Monday, June 11, 2012

Stone Marks Mystic's Prehistory


This boulder in Mystic, Conn. was dropped by ice sheets that covered the state during the last glacial period.
Photograph by Brandon T. Bisceglia.

We just happened to be heading in the direction of the erratic.

My wife, Valeria, and I were driving to Mystic, Conn. for the weekend to celebrate our third anniversary. I had suggested the destination because I knew that Mystic was one of the few spots in the state that understood how to create a successful tourism industry while retaining its New England charm.

As we traced the coastline eastward in the waning June afternoon, we listened to Friday's episode of WhereWe Live, a radio talk show about Connecticut based out of WNPR in Hartford. Host John Dankosky was talking with experts about the area's geology.

He brought photographer Frtiz Hoffmann on. Hoffmann had traveled the country taking pictures of big rocks for a story that appeared in the March issue of National Geographic.

These weren't just any big rocks, though – they had been plopped down by the last group of glaciers to cover much of the United States during the most recent Ice Age, which ended around 13,000 years ago.

Hoffmann's pictures were of erratics – huge boulders that looked like they had dropped into their environment from the sky. The most famous of these are probably the rocks in Central Park.

When the ice sheets slid southward to cover the continent, they scooped up tremendous masses of earth. As the ice receded, it left that material behind.

“You have a beautiful picture of one (erratic) at the edge of a parking lot in Mystic, Connecticut,” we heard Dankosky say.

From that point, I was determined to track the boulder down.

That evening, we arrived at the Steamboat Inn on Water Street. The inn hugs the dock that lines the Mystic River and leads to the town's drawbridge. As we checked in, I asked about the rock in the parking lot.

“Oh, I think I read something about that,” the woman said. “I don't know where the rock is, but I remember the picture showed the rock next to a Salvation Army bin.”

Once we were settled in our room, I cracked open the laptop and searched for the National Geographic article. Sure enough, the rock was on the periphery of a parking lot. The Salvation Army bin was there, too. So was an employee of the mystery store, who was pushing a caravan of shopping carts across the foreground of the shot.
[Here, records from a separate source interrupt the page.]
Lemma msum_lookup_le f t k v :
  (forall k v, t !! k = Some v -> 0 <= f v) -> t !! k = Some v -> f v <= msum f t.
Proof.
  intros Hf Hk. assert (0 <= msum f (delete k t)) as Hd.
  { apply msum_nonneg. intros k' v' Hl. apply (Hf k').
    by apply lookup_delete_Some in Hl as [_ ?]. }
  rewrite (msum_delete f t k v Hk) in Hd. lia.
Qed.

Lemma msum_zero f t :
  (forall k v, t !! k = Some v -> f v = 0) -> msum f t = 0.
Proof.
  induction t as [|k v t Hk IH] using map_ind; intros Hf; [by rewrite msum_empty|].
  rewrite msum_insert_None by done. rewrite (Hf k v) by apply lookup_insert_eq.
  rewrite IH; [lia|]. intros k' v' Hk'. apply (Hf k'). rewrite lookup_insert_ne; congruence.
Qed.

Lemma msum_plus f g t : msum (fun v => f v + g v) t = msum f t + msum g t.
Proof.
  induction t as [|k v t Hk IH] using map_ind; [by rewrite !msum_empty|].
  rewrite !msum_insert_None by done. lia.
Qed.
End msum.

(** ** Fresh integer keys: one above the largest key in use. *)

Definition max_key {V} (t : gmap Z V) : Z := map_fold (fun k _ acc => Z.max k acc) 0 t.
Definition fresh_id {V} (t : gmap Z V) : Z := max_key t + 1.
I decided to search for Salvation Army donation locations. No luck. The website only listed donation centers.

I did a Google search for “boulder erratic mystic, ct,” and found an article on the local Patch.com website about the National Geographic feature. Another photo of the rock. The caption said it could be found at the Big Y. I found the Big Y on a map of Mystic.

The following afternoon, Valeria and I took a detour from the traditional tourist destinations to visit the boulder.

It was truly gigantic. The National Geographic article had called it a leaverite, as in “leav 'er right there,” a nickname given for boulders deemed by construction workers as too cumbersome to bother moving. Indeed, a gap had been left in the chain-link fence surrounding the property to accommodate the erratic.

It was perhaps the most rewarding moment of the trip. Tourist destinations like Olde Mistick Village and Mystic Seaport capitalize on our desire to connect with the past that has shaped our present. Yet contained within this random rock largely ignored by passersby was a deeper history than any of the tourists who flock to Mystic ever get to see.

Every stone has a story. You just have to know where to look.

Me standing in front of the erratic.
Photograph by Valeria Garrido-Bisceglia.